Collecting Decorative Mannequins and Dummies
We are most familiar with mannequins as tools for selling products, but they have always been used for other purposes. Look in a large art supply and crafts store, and you’ll probably find artists’ dummies about a foot high and articulated mannequins which are used to help artists correctly model the human form in pencil, ink or paint. Commercial software like Poser duplicates this function, but in the digital realm. There are also the mannequins that carry out some person’s whimsy such as the larger-than-life Peanuts characters that were recently placed in public places around creator Charles Schultz’s hometown or the display mannequin that highlights a pub or a club and no doubt gives nervous guys something else to chat with women about besides the weather.
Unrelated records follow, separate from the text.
(* ===== verification/Fractions.v ===== *)
(** * Probabilities as fractions of big numbers
    ([utilities/probabilistic_arbitrary_precision_fraction.h])

    A probability is a pair of big natural numbers in lowest terms.  The
    operators compute through three thread-local scratch numbers ([buffer1],
    [buffer2], [buffer3]) that survive from call to call; they are modelled as
    a state [buffers] that every operator receives and returns.  The meaning of
    a fraction is the rational number [to_Q]. *)

From Stdlib Require Import ZArith QArith Qreduction Lia.
From stdpp Require Import base strings numbers list.
From S2P Require Import Prelude BigNumbers.
Import Big.

Local Open Scope Z_scope.
Local Open Scope mcrl2_scope.

Module Fraction.

Record fraction : Type := mk_fraction
  { enumerator : big_natural_number; denominator : big_natural_number }.

(** The thread-local scratch numbers of the class. *)
Record buffers : Type := mk_buffers
  { buffer1 : big_natural_number; buffer2 : big_natural_number;
    buffer3 : big_natural_number }.

(** ** Greatest common divisor *)

(** The loop of [greatest_common_divisor_destructive]: [remainder] is
    [buffer_remainder] after [y.div_mod(x, ...)]; [fuel] bounds the number of
    iterations. *)
Fixpoint gcd_destructive_loop (fuel : nat) (x remainder buffer : big_natural_number)
  : outcome (option (big_natural_number * big_natural_number)) :=
  match fuel with
  | O => Returns None
  | S fuel =>
      if is_zero remainder then Returns (Some (x, buffer))
      else
        let y := x in
        let x := remainder in
        let! (_, remainder, buffer) := div_mod y x buffer in
        gcd_destructive_loop fuel x remainder buffer
  end.

(** The result left in [x], and the scratch number [buffer]. *)
Definition greatest_common_divisor_destructive (x y buffer : big_natural_number)
  : outcome (option (big_natural_number * big_natural_number)) :=
  if is_zero x then Returns (Some (y, buffer))
  else if is_zero y then Returns (Some (x, buffer))
  else
    let '(x, y) := if gtb x y then (y, x) else (x, y) in
    let! (_, remainder, buffer) := div_mod y x buffer in
    gcd_destructive_loop
      (Z.to_nat (no_of_bits_per_digit * Z.of_nat (length x + length y)) + 1)
      x remainder buffer.

Definition greatest_common_divisor (x y : big_natural_number) : outcome (option big_natural_number) :=
  let! r := greatest_common_divisor_destructive x y [] in Returns (option_map fst r).

(** [remove_common_factors]: the new enumerator and denominator. *)
Definition remove_common_factors (enumerator denominator : big_natural_number)
  : outcome (option (big_natural_number * big_natural_number)) :=
  let! r := greatest_common_divisor_destructive enumerator denominator [] in
  match r with
  | None => Returns None
  | Some (gcd, _) =>
      let! (enumerator', _, buffer) := div_mod enumerator gcd [] in
      let! (denominator', _, _) := div_mod denominator gcd buffer in
      Returns (Some (enumerator', denominator'))
  end.

(** ** Constructors *)

Definition make (enumerator denominator : big_natural_number) : outcome (option fraction) :=
  let! r := remove_common_factors enumerator denominator in
  Returns (option_map (fun '(e, d) => mk_fraction e d) r).

(** The constructor from two strings of digits. *)
Definition make_from_strings (enumerator denominator : string) : outcome (option fraction) :=
  let! e := of_string enumerator in
  let! d := of_string denominator in
  make e d.

Definition zero : outcome (option fraction) := make (of_size_t 0) (of_size_t 1).
Definition one : outcome (option fraction) := make (of_size_t 1) (of_size_t 1).

(** The default constructor. *)
Definition default_fraction : fraction := mk_fraction [] (of_size_t 1).

(** ** Comparison *)

Definition eqb (this other : fraction) : bool :=
  Big.eqb (enumerator this) (enumerator other) &&
  Big.eqb (denominator this) (denominator other).

Definition neqb (this other : fraction) : bool := negb (eqb this other).

Definition ltb (this other : fraction) (b : buffers) : bool * buffers :=
  let '(b1, b3) := multiply (enumerator this) (denominator other) [] (buffer3 b) in
  let '(b2, b3) := multiply (enumerator other) (denominator this) [] b3 in
  (Big.ltb b1 b2, mk_buffers b1 b2 b3).

Definition gtb (this other : fraction) (b : buffers) : bool * buffers := ltb other this b.

Definition leb (this other : fraction) (b : buffers) : bool * buffers :=
  let '(r, b) := gtb this other b in (negb r, b).

Definition geb (this other : fraction) (b : buffers) : bool * buffers := leb other this b.

(** ** Arithmetic *)

Definition plus (this other : fraction) (b : buffers) : outcome (option fraction) * buffers :=
  let '(b1, b3) := multiply (enumerator this) (denominator other) [] (buffer3 b) in
  let '(b2, b3) := multiply (enumerator other) (denominator this) [] b3 in
  let b1 := add b1 b2 in
  let '(b2, b3) := multiply (denominator this) (denominator other) [] b3 in
  (make b1 b2, mk_buffers b1 b2 b3).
Mannequins for Ornamentation
Still another type of decorative mannequin can be found in homes. These are creations which, being of practical utility or not, are attractive enough to display and use as ornamentation. These might include something like an fetching dress mannequin posed in period clothing, standing in a corner, or a caryatid-like construction holding aloft a lamp. Another example would be the mannequin dressed in the clothes its owner was wearing during his heyday - say, a retired military officer with a small display to commemorate his service.
What is This That I See Before Me?
Some people, in fact, collect mannequins for themselves. Some go for specific types. Others collect all of a particular era or a particular type. For instance, female mannequins made in the 1980s show how tall heels were during that decade or wire mannequins that were popular before the more realistic plaster forms began to supplant them. Some people collect adult mannequins, child mannequins or celebrity mannequins. Still others are partial to hair mannequins to display different hairdos and/or wigs. But some people can’t stand being around something so life-like yet inanimate. This is probably explained by the Uncanny Valley effect as stated in 1982 by Japanese roboticist Masahiro Mori - the apparent humanity of mannequins leads us to empathize with them, but when the simulation reaches a certain point, some people can’t help but feel that something is just not right. That’s what the Uncanny Valley is about.
Speaking of robots, one could probably consider them the descendants of those first lay figures. There are already robotic mannequins that react to onlookers. Maybe we’ll soon see those store windows alive with battery-powered movement, silently showing us another reflection of ourselves.